The bearings mentioned herein are based upon an assumed North 05 degrees 34 minutes 35 seconds East along the centerline of Lakewood Circle.
LEGAL DESCRIPTIONS:
PARCEL NO. 2 (BURGER KING)
A portion of Section 36, Township 48 South, Range 41 East, being a portion of the Shopping Center Tract, as shown on the plat of “MARGATE REALTY NO. 1”, as recorded in Plat Book 42, at Page 42, of the Public Records of Broward County, Florida, being more particularly described as follows:
Commence at the East 1/4 corner of said Section 36 and run North 88 degrees 44 minutes 58 seconds West, along the South line of the South 1/2 of the Northeast 1/4 of said Section 36, for 1076.68 feet; thence North 00 degrees 36 minutes 05 seconds West, along the Easterly Right-of-Way line of State Road No. 7, for 228.03 feet to the Point of Beginning of the following described parcel of land: thence continue North 00 degrees 36 minutes 05 seconds West, along the last described course, for 145.50 feet; thence South 88 degrees 44 minutes 58 seconds East, for 200.00 feet; thence South 00 degrees 36 minutes 05 seconds East, for 145.50 feet; thence North 88 degrees 44 minutes 58 seconds West, for 200.00 feet, to the Point of Beginning.

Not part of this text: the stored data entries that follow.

(** C11: The list without a filter shows a principal exactly the applications whose detail the principal
    can open: the one SQL clause of the list and the step by step check of the detail have the same
    three paths of the Gremium scope (the cost center and its ancestors, the Gremium of the vote state,
    the meetings that voted), the same creator and the same permissions, and an unconfirmed guest
    submission is in neither. *)
Theorem listed_iff_opens txt sim d p n id :
  app_wf d → (length (all_applications d) ≤ n)%nat →
  (∃ items total, list_applications_route txt sim d p (everything n) false = Ok (items, total) ∧ id ∈ li_id <$> items) ↔
  ∃ acc out, resolve_app_read d id (Some p) None = Ok acc ∧ get_application_route d acc = Ok out.
Proof.
  intros Hwf Hn. rewrite (listed_rows _ _ _ _ _ _ Hn). split.
  - intros (a & [i Hi]%elem_applications & Hid & Hc & Hs). rewrite (wf_ids d Hwf i a Hi) in Hid. subst i.
    rewrite <- (reads_iff d id a p Hwf Hi) in Hs. destruct (resolve_app_read d id (Some p) None) as [acc|] eqn:E; [|done].
    destruct (read_as_principal _ _ _ _ E) as (E1 & _ & E3). exists acc. unfold get_application_route, _get_app.
    rewrite E1. unfold is_owning_applicant. rewrite E3, Hi, Hc. cbn. by eexists.
  - intros (acc & out & E & H). destruct (read_as_principal _ _ _ _ E) as (E1 & _ & E3). unfold get_application_route in H.
    apply bind_ok in H as (a & Hg & _). unfold _get_app in Hg. rewrite E1 in Hg. unfold is_owning_applicant in Hg. rewrite E3 in Hg. cbn in Hg.
    destruct (get_application d id) as [b|] eqn:Ha; [|done]. destruct (ap_email_confirmed b) eqn:Ec; [|done]. injection Hg as <-.
    exists b. split; [apply elem_applications; by exists id|]. split; [by apply (wf_ids d Hwf)|]. split; [done|].
    rewrite <- (reads_iff d id b p Hwf Ha), E. done.
Qed.

(** ** The persons whom a comment may mention *)
Record people_wf (d : AppDb) : Prop := PeopleWf {
  pw_ids : NoDup (pr_id <$> principals (cfg (AppAccess.room d)));
  pw_subs : NoDup (pr_sub <$> principals (cfg (AppAccess.room d)));
  pw_accounts : NoDup (ac_id <$> app_accounts d);
  pw_roles : ∀ rp, rp ∈ role_permissions (app_roles d) → rp.1 ∈ (role_keys (app_roles d)).*1;
  (** No mapping names the key of a Gremium: a claim with that prefix is dropped. *)
  pw_groups : ∀ g, g ∈ group_mappings (app_roles d) → startswith g.1 VOTE_GROUP_PREFIX = false
}.
(** The principal that a login of the account gives. *)
Definition session_of (d : AppDb) (r : PrincipalRow) (acct : Account) : Principal :=
  resolve_principal (app_roles d) (cfg (AppAccess.room d)) r (ac_oidc_groups acct).
Definition live (acct : Account) : Prop := ac_active acct = true ∧ ac_merged_into acct = None.
Definition named (r : PrincipalRow) : Prop := is_Some (given (text_or (pr_display_name r) (pr_email r))).
Definition sees_internal (d : AppDb) (id : string) (p : Principal) : Prop :=
  ∃ acc, resolve_app_read d id (Some p) None = Ok acc ∧ can_see_internal acc = true.

Lemma elem_snd {A B} (P : A * B → Prop) `{∀ x, Decision (P x)} (l : list (A * B)) y :
  y ∈ (filter P l).*2 ↔ ∃ x, (x, y) ∈ l ∧ P (x, y).
Proof.
  rewrite list_elem_of_fmap. split.
  - intros ([x z] & -> & [Hp Hin]%list_elem_of_filter). by exists x.
  - intros (x & Hin & Hp). exists (x, y). split; [done|]. by apply list_elem_of_filter.
Qed.
Lemma elem_fst {A B} (P : A * B → Prop) `{∀ x, Decision (P x)} (l : list (A * B)) x :
  x ∈ (filter P l).*1 ↔ ∃ y, (x, y) ∈ l ∧ P (x, y).
Proof.
  rewrite list_elem_of_fmap. split.
  - intros ([z y] & -> & [Hp Hin]%list_elem_of_filter). by exists y.
  - intros (y & Hin & Hp). exists (x, y). split; [done|]. by apply list_elem_of_filter.
Qed.

Section People.
Context (d : AppDb) (wf : people_wf d) (r : PrincipalRow) (acct : Account).
Context (Hr : r ∈ principals (cfg (AppAccess.room d))) (Hacct : acct ∈ app_accounts d) (Hid : ac_id acct = pr_id r).
Let t := app_roles d.
Let role_ids := _assigned_role_ids t (pr_id r) ++
  _mapped_role_ids t (filter (λ g, negb (startswith g VOTE_GROUP_PREFIX) = true) (ac_oidc_groups acct)).

Lemma holder_roles perm role : role ∈ _holder_role_ids t perm ↔
  role ∈ (role_keys t).*1 ∧ ((role, perm) ∈ role_permissions t ∨ (role, ADMIN_ROLE_KEY) ∈ role_keys t).
Proof.
  unfold _holder_role_ids. rewrite list_elem_of_filter, orb_true_iff, !elem_bool. split.
  - intros [[([x y] & Hin & H)|([x y] & Hin & H)] Hk]; bool_prop; cbn in *; subst; auto.
  - intros [Hk [H|H]]; (split; [|done]); [left|right]; eexists; (split; [exact H|]); cbn; by rewrite !bool_decide_true.
Qed.
Lemma has_iff perm : has (session_of d r acct) perm = true ↔ ∃ role, role ∈ role_ids ∧ role ∈ _holder_role_ids t perm.
Proof.
  unfold has, is_admin, session_of, resolve_principal. cbn. fold t. fold role_ids.
  rewrite orb_true_iff, !bool_decide_eq_true. unfold _role_keys, _role_permissions. rewrite !elem_snd. cbn.
  setoid_rewrite holder_roles. split.
  - intros [(role & H1 & H2)|(role & H1 & H2)]; exists role; (split; [done|]).
    + split; [|by right]. apply list_elem_of_fmap. by exists (role, "admin").
    + split; [|by left]. by apply (pw_roles d wf (role, perm)).
  - intros (role & H1 & _ & [H2|H2]); [right|left]; by exists role.
Qed.
Lemma role_ids_iff role : role ∈ role_ids ↔
  (pr_id r, role) ∈ role_assignments t ∨ ∃ g, g ∈ ac_oidc_groups acct ∧ (g, role) ∈ group_mappings t.
Proof.
  unfold role_ids, _assigned_role_ids, _mapped_role_ids. rewrite elem_of_app, !elem_snd. cbn. f_equiv.
  - split; [by intros (x & H & ->)|]. intros H. by exists (pr_id r).
  - split.
    + intros (g & H & [_ Hg]%list_elem_of_filter). by exists g.
    + intros (g & Hg & H). exists g. split; [done|]. apply list_elem_of_filter. split; [|done].
      apply negb_true_iff, (pw_groups d wf (g, role) H).
Qed.
Lemma holder_iff perm : pr_id r ∈ holders_of d perm ↔ live acct ∧ has (session_of d r acct) perm = true.
Proof.
  rewrite has_iff. unfold holders_of, role_holders. fold t. rewrite list_elem_of_fmap.
  assert (Hone : ∀ x, x ∈ app_accounts d → pr_id r = ac_id x → x = acct).
  { intros x Hx E. apply (same_row ac_id _ _ _ (pw_accounts d wf) Hx Hacct). congruence. }
  assert (Hcond : (existsb (λ a, bool_decide (a.1 = ac_id acct) && bool_decide (a.2 ∈ _holder_role_ids t perm)) (role_assignments t) ||
     existsb (λ g, bool_decide (g ∈ (filter (λ g, g.2 ∈ _holder_role_ids t perm) (group_mappings t)).*1)) (ac_oidc_groups acct)) = true ↔
     ∃ role, role ∈ role_ids ∧ role ∈ _holder_role_ids t perm).
  { setoid_rewrite role_ids_iff. rewrite orb_true_iff, !elem_bool, Hid. split.
    - intros [([x role] & Hin & H)|(g & Hg & H)]; bool_prop; cbn in *; subst.
      + exists role. split; [by left|done].
      + apply elem_fst in H as (role & Hin & Hh). exists role. split; [|done]. right. by exists g.
    - intros (role & [Hin|(g & Hg & Hin)] & Hh); [left|right].
      + exists (pr_id r, role). split; [done|]. cbn. by rewrite !bool_decide_true.
      + exists g. split; [done|]. apply bool_decide_eq_true. apply elem_fst. by exists role. }
  split.
  - intros (x & E & [H Hx]%list_elem_of_filter). pose proof (Hone x Hx E) as ->. bool_prop. split; [done|]. by apply Hcond.
  - intros [[Ha Hm] H]. exists acct. split; [done|]. apply list_elem_of_filter. split; [|done].
    rewrite Ha, bool_decide_true by done. cbn. by apply Hcond.
Qed.
Lemma member_of g : g ∈ gremium_member_ids (cfg (AppAccess.room d)) (pr_sub r) ↔
  ∃ m, m ∈ memberships (cfg (AppAccess.room d)) ∧ gm_principal_id m = pr_id r ∧ gm_gremium_id m = g.
Proof.
  unfold gremium_member_ids. rewrite list_elem_of_fmap. setoid_rewrite memberships_of_spec. split.
  - intros (m & -> & Hm & q & Hq & E1 & E2). pose proof (same_row pr_sub _ _ _ (pw_subs d wf) Hq Hr E2) as ->. by exists m.
  - intros (m & Hm & E & <-). exists m. split; [done|]. split; [done|]. by exists r.
Qed.
Lemma committee_member_iff gremien : pr_id r ∈ _committee_members d gremien ↔
  live acct ∧ ∃ g, g ∈ gremien ∧ g ∈ gremium_member_ids (cfg (AppAccess.room d)) (pr_sub r).
Proof.
  unfold _committee_members, live_account. rewrite list_elem_of_filter, list_elem_of_fmap. setoid_rewrite member_of.
  assert (Hlive : existsb (λ a, bool_decide (ac_id a = pr_id r) && ac_active a && bool_decide (ac_merged_into a = None)) (app_accounts d) = true ↔ live acct).
  { rewrite elem_bool. split.
    - intros (x & Hx & H). bool_prop. pose proof (same_row ac_id _ _ _ (pw_accounts d wf) Hx Hacct ltac:(congruence)) as ->. done.
    - intros [Ha Hm]. exists acct. split; [done|]. by rewrite Ha, !bool_decide_true. }
  rewrite Hlive. split.
  - intros [Hl (m & E & [Hg Hm]%list_elem_of_filter)]. split; [done|]. exists (gm_gremium_id m). split; [done|]. by exists m.
  - intros [Hl (g & Hg & m & Hm & E & <-)]. split; [done|]. exists m. split; [done|]. by apply list_elem_of_filter.
Qed.
End People.

(** The Gremien of [committee_gremium_ids] are those whose readers pass the committee check. *)
Lemma view_gremien d id a gremien :
  app_wf d → get_application d id = Some a → gremien ≠ [] →
  ∃ b, match ap_budget_id a with Some b => can_view_node d b gremien | None => Ok false end = Ok b ∧
    (b = true ↔ ∃ g, g ∈ gremien ∧ g ∈ match ap_budget_id a ≫= λ b, find_by bu_id b (cost_centers d) with
      | Some n => omap bu_view_gremium_id (filter (λ x, bu_path_key x ∈ path_prefixes (bu_path_key n)) (cost_centers d))
      | None => []
      end).
Proof.
  intros wf Ha Hg. destruct (ap_budget_id a) as [b|] eqn:Eb; cbn [mbind option_bind].
  - destruct (budget_node d wf id a b Ha Eb) as (n & Hn & _ & Hf). unfold can_view_node. rewrite Hf.
    destruct gremien as [|h l]; [done|]. eexists. split; [reflexivity|]. rewrite elem_bool. setoid_rewrite opt_mem_elem.
    setoid_rewrite list_elem_of_omap. naive_solver.
  - exists false. split; [done|]. split; [done|]. by intros (g & _ & ?%not_elem_of_nil).
Qed.
Lemma committee_ids_iff d id a p :
  app_wf d → get_application d id = Some a →
  _committee_can_read d id p = Ok true ↔ ∃ g, g ∈ gremium_reader_ids (AppAccess.room d) (sub p) ∧ g ∈ committee_gremium_ids d id.
Proof.
  intros wf Ha. unfold _committee_can_read, committee_gremium_ids. set (gremien := gremium_reader_ids (AppAccess.room d) (sub p)).
  case_bool_decide as Hg.
  { rewrite Hg. split; [done|]. by intros (g & ?%not_elem_of_nil & _). }
  rewrite Ha. cbn [mbind option_bind]. destruct (view_gremien d id a gremien wf Ha Hg) as (b & E & Hb). rewrite E.
  assert (Hvote : voted_by d id gremien = true ↔ ∃ g, g ∈ gremien ∧ g ∈ omap (λ kv, me_gremium_id <$> vote_meeting d kv.2) (app_votes d id)).
  { unfold voted_by. rewrite elem_bool. setoid_rewrite opt_mem_elem. setoid_rewrite list_elem_of_omap. naive_solver. }
  assert (Hsnap : opt_mem (ap_vote_gremium_id a) gremien = true ↔
    ∃ g, g ∈ gremien ∧ g ∈ match ap_vote_gremium_id a with Some g => [g] | None => [] end).
  { rewrite opt_mem_elem. destruct (ap_vote_gremium_id a) as [g|]; [|set_solver]. setoid_rewrite list_elem_of_singleton. naive_solver. }
  setoid_rewrite elem_of_app. setoid_rewrite elem_of_app.
  transitivity (opt_mem (ap_vote_gremium_id a) gremien = true ∨ b = true ∨ voted_by d id gremien = true).
  - destruct (opt_mem (ap_vote_gremium_id a) gremien); [naive_solver|]. cbn [mbind res_bind].
    destruct b, (voted_by d id gremien); cbn; naive_solver.
  - rewrite Hsnap, Hb, Hvote. naive_solver.
Qed.

Section Mentions.
Context (d : AppDb) (wf : app_wf d) (pwf : people_wf d) (id : string) (a : Application) (Ha : get_application d id = Some a).
Context (r : PrincipalRow) (acct : Account).
Context (Hr : r ∈ principals (cfg (AppAccess.room d))) (Hacct : acct ∈ app_accounts d) (Hid : ac_id acct = pr_id r).
Let p := session_of d r acct.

Lying and being in the City of Margate, Broward County, Florida.
PARCEL NO. 3 (BANK)
A portion of Section 36, Township 48 South, Range 41 East, being a portion of the Shopping Center Tract, as shown on the plat of “MARGATE REALTY NO. 1”, as recorded in Plat Book 42, at Page 42 of the Public Records of Broward County, Florida, being more particularly described as follows:
Commence at the East 1/4 corner of said Section 36 and run North 88 degrees 44 minutes 58 seconds West, along the South line of the South 1/2 of the Northeast 1/4 of said Section 36, for 1076.68 feet; thence North 00 degrees 36 minutes 05 seconds West, along the Easterly Right-of-Way line of State Road No. 7, for 428.53 feet, to the Point of Beginning of the following described parcel of land; thence continue North 00 degrees 36 minutes 05 seconds West, along the last described course, for 355.50 feet; thence South 88 degrees 44 minutes 58 seconds East, for 200.00 feet; thence South 00 degrees 36 minutes 05 seconds East, for 355.50 feet; thence North 88 degrees 44 minutes 58 seconds West, for 200.00 feet, to the Point of Beginning.
LESS AND EXCEPT real property conveyed to Florida Department of Transportation in Warranty Deed recorded in Official Recorded in Official Records Book 37682, at Page 1905, Broward County Public Records.
Lying and being in the City of Margate, Broward County, Florida.